Mermi gibi bir derbi bekliyorduk ama, doğrusu kurusıkı bir başlangıç oldu... Pas hataları, top kayıpları, dışarı kaçan toplar yüzünden; eski tabirle hercümerc içinde bir oyun seyretmeye başladık. Birinin diğerine tam üstünlüğü olmadan, orta şekerli kıvamdaki mücadele; testinin kırılmasından korkanların çekincesi içinde geçiyordu.
F.Bahçe zaman geçtikçe daha agresif, daha tempolu ve daha pozisyonlu oynamayı hedef seçti. Etkili olduğunu görünce, takımdaki güven duygusu yerini buldu. Ayew’in şutu ve Hasan Ali’nin üst direkten dönen füzesi, ağırlık ibresinin F.Bahçe kefesine doğru dönüştüğü açıkça görüldü.
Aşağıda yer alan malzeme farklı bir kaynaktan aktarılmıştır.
Definition read_envelope (r : TaskReader) : Res TaskEnvelopeSnapshot :=
  let? kind := required_stored_field (tr_kind r) "envelope_kind" in
  let? agent_id := required_stored_field (tr_agent_id r) "envelope_agent_id" in
  let? input_kind := required_stored_field (tr_input_kind r) "envelope_input_kind" in
  let? inline_input_hex :=
    required_stored_field (tr_inline_input_hex r) "envelope_inline_input_hex" in
  let? artifact_ref := required_stored_field (tr_artifact_ref r) "envelope_artifact_ref" in
  let? digest := required_stored_field (tr_input_digest r) "envelope_input_digest" in
  let? idempotency_key :=
    required_stored_field (tr_idempotency_key r) "envelope_idempotency_key" in
  let? max_attempts := required_stored_field (tr_max_attempts r) "envelope_max_attempts" in
  let? retry_backoff_ms :=
    required_stored_field (tr_retry_backoff_ms r) "envelope_retry_backoff_ms" in
  let? attempt_timeout_ms :=
    required_stored_field (tr_attempt_timeout_ms r) "envelope_attempt_timeout_ms" in
  let? input := read_input input_kind inline_input_hex artifact_ref digest in
  let? policy := attempt_policy_new max_attempts retry_backoff_ms attempt_timeout_ms in
  envelope_new kind agent_id input idempotency_key policy.

Definition read_replay_delivery (r : TaskReader) : Res (option TaskReplayDeliverySnapshot) :=
  let? event_id := ok_or (tr_replay_event_id r)
    (invalid_argument "v5 task state is missing replay_event_id") in
  let? delivery_index := ok_or (tr_replay_delivery_index r)
    (invalid_argument "v5 task state is missing replay_delivery_index") in
  match event_id, delivery_index with
  | None, None => Ok None
  | Some event_id, Some delivery_index =>
      result_map Some (replay_delivery_new event_id delivery_index)
  | _, _ => Err (invalid_argument "replay delivery identity fields must appear together")
  end.

(** Formats 3 to 5: which later fields may and must be there, then the
    envelope and the replay marker. *)
Definition read_versioned (task_format : string) (seen : list string) (r : TaskReader) :
    Res TaskStateSnapshot :=
  let fmt_is f := String.eqb task_format f in
  let has_execution_fields := existsb (fun f => is_one_of f seen) EXECUTION_FIELDS in
  let has_v5_fields := existsb (fun f => is_one_of f seen) V5_FIELDS in
  reject fmt_is TASK_STATE_FORMAT_V3 && (has_execution_fields || has_v5_fields) with
    invalid_argument "v3 task state cannot contain later execution fields" else
  reject fmt_is TASK_STATE_FORMAT_V4 && has_v5_fields with
    invalid_argument "v4 task state cannot contain v5 replay or retry fields" else
  (if fmt_is TASK_STATE_FORMAT_V4 || fmt_is TASK_STATE_FORMAT_V5 then
     require_seen seen "task state is missing an execution scalar field" EXECUTION_FIELDS
   else Ok tt) >>?
  (if fmt_is TASK_STATE_FORMAT_V5 then
     require_seen seen "v5 task state is missing a replay or retry scalar field" V5_FIELDS
   else Ok tt) >>?
  (let? envelope := read_envelope r in
   let t := (tr_snapshot r) <| ts_envelope := Some envelope |> in
   if fmt_is TASK_STATE_FORMAT_V5 then
     let? marker := read_replay_delivery r in
     Ok (match marker with Some m => t <| ts_replay_delivery := Some m |> | None => t end)
   else Ok t).
(* ===== verification/TaskStore.v ===== *)
(** * The task store (crates/eva-storage/src/task_state.rs, lines 391-400 and 1982-2955)

    Every operation of [FileSystemTaskStateStore] reads a record, builds a
    proposal, commits it with compare-and-set under the writer and record
    locks, and on a conflict reads again, at most
    [TASK_STATE_CAS_RETRY_LIMIT] times.  Other processes may act between any
    two of these accesses.  An operation is therefore a tree of accesses
    ([StoreProg]): what it reads or commits next as a function of the answers
    so far.  One access is atomic (the source holds the record lock across a
    commit, and a read is one [read_to_string] of an atomically replaced
    file); [perform] gives its effect on the files. *)

From Stdlib Require Import Ascii.
From stdpp Require Import base numbers strings gmap list.
From S2P Require Import Prelude RustStr Error Ids Digest Durable TaskState.
From S2P Require Import TaskTransition TaskAccept FieldEscape TaskStorage.

Definition TASK_STATE_CAS_RETRY_LIMIT : nat := 32.

Record FileSystemTaskStateStore := MkTaskStore {
  tss_project_root : string;
  tss_task_dir : string;
  tss_durable_writer_required : bool;
  tss_writer : option DurableWriterGuard
}.

Definition store_new (project_root : string) : FileSystemTaskStateStore :=
  MkTaskStore project_root (path_join (path_join project_root ".eva") "tasks") false None.

Definition store_from_durable_layout (layout : DurableBackendLayout) : FileSystemTaskStateStore :=
  MkTaskStore (layout_root layout) (layout_task_dir layout) true None.

Definition store_from_runtime_writer (layout : DurableBackendLayout) (writer : DurableWriterGuard)
    (files : Files) : Res FileSystemTaskStateStore :=
  reject negb (String.eqb (wg_root writer) (layout_root layout)) with
    conflict "durable task writer belongs to a different backend root"
      ⊕ ("layout_root", layout_root layout) ⊕ ("writer_root", wg_root writer) else
  verify_current writer files >>?
  Ok (MkTaskStore (layout_root layout) (layout_task_dir layout) true (Some writer)).

(** ** Paths and reads *)

Definition latest_task_path (s : FileSystemTaskStateStore) : string :=
  path_join (tss_task_dir s) "latest-basic.task".

Definition task_file (s : FileSystemTaskStateStore) (task_id : string) : string :=
  path_join (tss_task_dir s) (task_id +:+ ".task").

Definition task_path (s : FileSystemTaskStateStore) (task_id : string) : Res string :=
  id_parse KRequest task_id >>? Ok (task_file s task_id).

Definition read_optional_task_snapshot (files : Files) (path : string) :
    Res (option TaskStateSnapshot) :=
  match read_to_string files path with
  | Ok data => result_map Some (map_err (fun error => error ⊕ ("path", path)) (from_storage data))
  | Err ReadNotFound => Ok None
  | Err error =>
      Err (internal "failed to read task state" ⊕ ("path", path)
             ⊕ ("io_error", read_failure_text error))
  end.

Definition read_task_snapshot (files : Files) (path : string) : Res TaskStateSnapshot :=
  let? record := read_optional_task_snapshot files path in
  ok_or record (not_found "task state does not exist" ⊕ ("path", path)
                  ⊕ ("suggestion", "run `eva run --example basic` first")).

Definition file_key_error (path expected actual : string) : EvaError :=
  conflict "task state file key does not match record" ⊕ ("path", path)
    ⊕ ("expected_task_id", expected) ⊕ ("actual_task_id", actual).

Definition store_read (s : FileSystemTaskStateStore) (files : Files) (task_id : option string) :
    Res TaskStateSnapshot :=
  let? path := match task_id with
               | Some task_id => task_path s task_id | None => Ok (latest_task_path s) end in
  let? snapshot := read_task_snapshot files path in
  match task_id with
  | Some expected =>
      reject negb (String.eqb (ts_task_id snapshot) expected) with
        file_key_error path expected (ts_task_id snapshot) else Ok snapshot
  | None => Ok snapshot
  end.

(** ** Commits *)

(** How the locks and writes of one transaction end. *)
Record Outcomes := MkOutcomes {
  out_create_dir : Res unit;
  out_process_lock : Res unit;
  out_record_lock : Res unit;
  out_canonical : WriteOutcome;
  out_latest : WriteOutcome
}.
Definition all_well : Outcomes := MkOutcomes (Ok tt) (Ok tt) (Ok tt) WriteOk WriteOk.

Definition with_writer_transaction {A} (s : FileSystemTaskStateStore) (files : Files) (o : Outcomes)
    (operation : option DurableWriterGuard -> WriterGeneration -> Res A * Files) : Res A * Files :=
  match tss_writer s with
  | Some writer => with_write_lock writer files (out_process_lock o) (operation (Some writer))
  | None =>
      if tss_durable_writer_required s then
        (Err (conflict "durable task mutation requires runtime writer ownership"
                ⊕ ("root", tss_project_root s)), files)
      else operation None 0%N
  end.

(** The record lock, and the second look at the writer generation. *)
Definition enter_record (files : Files) (o : Outcomes) (writer : option DurableWriterGuard) : Res unit :=
  out_record_lock o >>?
  match writer with Some writer => verify_current writer files | None => Ok tt end.

(** What [commit_snapshot] checks against the record it found. *)
Definition check_current (path : string) (current snapshot : TaskStateSnapshot)
    (mode : TaskStateCommitMode) : Res unit :=
  reject negb (String.eqb (ts_task_id current) (ts_task_id snapshot)) with
    file_key_error path (ts_task_id snapshot) (ts_task_id current) else
  reject negb (ts_owner_generation current =? ts_owner_generation snapshot)%N with
    conflict "task state owner generation does not match current record"
      ⊕ ("task_id", ts_task_id snapshot)
      ⊕ ("expected", n_to_string (ts_owner_generation current))
      ⊕ ("actual", n_to_string (ts_owner_generation snapshot)) else
  reject negb (bool_decide (ts_envelope current = ts_envelope snapshot))
         || negb (bool_decide (ts_replay_delivery current = ts_replay_delivery snapshot)) with
    conflict "task lifecycle update cannot modify immutable task identity"
      ⊕ ("task_id", ts_task_id snapshot) else
  validate_transition_in mode current snapshot.

(** The record a commit will write, or why it will not. *)
Definition prepare_commit (s : FileSystemTaskStateStore) (files : Files)
    (snapshot : TaskStateSnapshot) (expected : StateVersion) (mode : TaskStateCommitMode)
    (generation : WriterGeneration) : Res (string * TaskStateSnapshot) :=
  let? path := task_path s (ts_task_id snapshot) in
  let? current := read_optional_task_snapshot files path in
  match current with
  | Some current => check_current path current snapshot mode
  | None => Ok tt
  end >>?
  (reject create_only mode && is_some current with
     conflict "task state already exists" ⊕ ("task_id", ts_task_id snapshot) else
   let actual := match current with Some record => ts_record_version record | None => 0%N end in
   reject negb (actual =? expected)%N with
     conflict "task state version conflict" ⊕ ("task_id", ts_task_id snapshot)
       ⊕ ("expected", n_to_string expected) ⊕ ("actual", n_to_string actual) else
   let? next := version_checked_next actual in
   let committed := store_commit snapshot next generation in
   task_validate committed >>? Ok (path, committed)).

(** The canonical file first, then the pointer to the latest task. *)
Definition write_commit (s : FileSystemTaskStateStore) (files : Files) (o : Outcomes)
    (path : string) (committed : TaskStateSnapshot) : Res TaskStateSnapshot * Files :=
  let data := to_storage committed in
  match atomic_write files path data (out_canonical o) with
  | (Err error, files) =>
      (Err (internal "failed to atomically write task state"
              ⊕ ("task_id", ts_task_id committed) ⊕ ("path", path) ⊕ ("io_error", error)), files)
  | (Ok _, files) =>
      match atomic_write files (latest_task_path s) data (out_latest o) with
      | (Err error, files) =>
          (Err (internal "failed to atomically write latest task state"
                  ⊕ ("task_id", ts_task_id committed) ⊕ ("canonical_committed", "true")
                  ⊕ ("current_version", n_to_string (ts_record_version committed))
                  ⊕ ("io_error", error)), files)
      | (Ok _, files) => (Ok committed, files)
      end
  end.

Definition commit_snapshot (s : FileSystemTaskStateStore) (files : Files) (o : Outcomes)
    (snapshot : TaskStateSnapshot) (expected : StateVersion) (mode : TaskStateCommitMode) :
    Res TaskStateSnapshot * Files :=
  match (task_validate snapshot >>? out_create_dir o) with
  | Err e => (Err e, files)
  | Ok _ =>
      with_writer_transaction s files o (fun writer generation =>
        match (enter_record files o writer >>?
               prepare_commit s files snapshot expected mode generation) with
        | Err e => (Err e, files)
        | Ok (path, committed) => write_commit s files o path committed
        end)
  end.

(** Rewrites the latest pointer from the canonical record. *)
Definition refresh_latest (s : FileSystemTaskStateStore) (files : Files) (o : Outcomes)
    (task_id : string) : Res TaskStateSnapshot * Files :=
  match id_parse KRequest task_id with
  | Err e => (Err e, files)
  | Ok _ =>
      with_writer_transaction s files o (fun writer _ =>
        match (enter_record files o writer >>? store_read s files (Some task_id)) with
        | Err e => (Err e, files)
        | Ok snapshot =>
            match atomic_write files (latest_task_path s) (to_storage snapshot) (out_latest o) with
            | (Err error, files) =>
                (Err (internal "failed to atomically refresh latest task state"
                        ⊕ ("task_id", task_id) ⊕ ("io_error", error)), files)
            | (Ok _, files) => (Ok snapshot, files)
            end
        end)
  end.

(** ** Operations as trees of accesses *)

Inductive Access :=
| ARead (task_id : string)
| ACommit (snapshot : TaskStateSnapshot) (expected : StateVersion) (mode : TaskStateCommitMode)
| ARefresh (task_id : string).

Definition perform (s : FileSystemTaskStateStore) (files : Files) (o : Outcomes) (a : Access) :
    Res TaskStateSnapshot * Files :=
  match a with
  | ARead task_id => (store_read s files (Some task_id), files)
  | ACommit snapshot expected mode => commit_snapshot s files o snapshot expected mode
  | ARefresh task_id => refresh_latest s files o task_id
  end.

Inductive StoreProg (A : Type) :=
| Done (result : Res A)
| Perform (a : Access) (k : Res TaskStateSnapshot -> StoreProg A).
Arguments Done {A} result.
Arguments Perform {A} a k.

(** [self.read(Some(task_id))?] *)
Definition reading {A} (task_id : string) (k : TaskStateSnapshot -> StoreProg A) : StoreProg A :=
  Perform (ARead task_id) (fun r => match r with Ok t => k t | Err e => Done (Err e) end).

(** [return self.refresh_latest(task_id)] *)
Definition refreshing (task_id : string) : StoreProg TaskStateSnapshot :=
  Perform (ARefresh task_id) Done.

(** An [Err] of the local computation ends the operation. *)
Definition attempt {A B} (r : Res B) (k : B -> StoreProg A) : StoreProg A :=
  match r with Ok b => k b | Err e => Done (Err e) end.

(** [match self.compare_and_set..(&candidate) { Ok(committed) => .., Err(error)
    => { let observed = self.read(..)?; if observed.record_version ==
    expected_version { return Err(error) } .. } }] *)
Definition committing {A} (task_id : string) (expected_version : StateVersion)
    (candidate : TaskStateSnapshot) (mode : TaskStateCommitMode)
    (committed : TaskStateSnapshot -> StoreProg A)
    (conflicted : TaskStateSnapshot -> StoreProg A) : StoreProg A :=
  Perform (ACommit candidate (ts_record_version candidate) mode) (fun r =>
    match r with
    | Ok t => committed t
    | Err error =>
        reading task_id (fun observed =>
          if (ts_record_version observed =? expected_version)%N then Done (Err error)
          else conflicted observed)
    end).

Definition returning : TaskStateSnapshot -> StoreProg TaskStateSnapshot := fun t => Done (Ok t).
Fakat tuhaf bir şey oldu. Öne geçen taraf, etkili olmaya başlayan F.Bahçe değil; Beşiktaş’tı... Babel, oyunun gidişatına itiraz etti ve sert şutla muhalefet şerhini koydu. Maçın akışını, aniden tersine çevirdi.
Oyun, devrenin sonlarına doğru büyük bir ivme, heyecan, tempo, gerilim kazandı. Yani bir derbide olması ne gerekiyorsa; hepsi birden olmaya başladı. Anlayacağınız, devre arasına kadarki son 10 dakika, ortalık şenlenmişti.
***
Aatıf, sahanın her yanını denetleyen ve duruma hakim olmaya çalışan yaklaşımı ile; (Kendi kendine) bazen 8 numara, bazen 10 numaralık futbolcu rolüyle, hiperaktifti... Ama son orta ya da pasları, genelde yanlış adrese gittiğinde; taraftarı mırın-kırın etmedi değil.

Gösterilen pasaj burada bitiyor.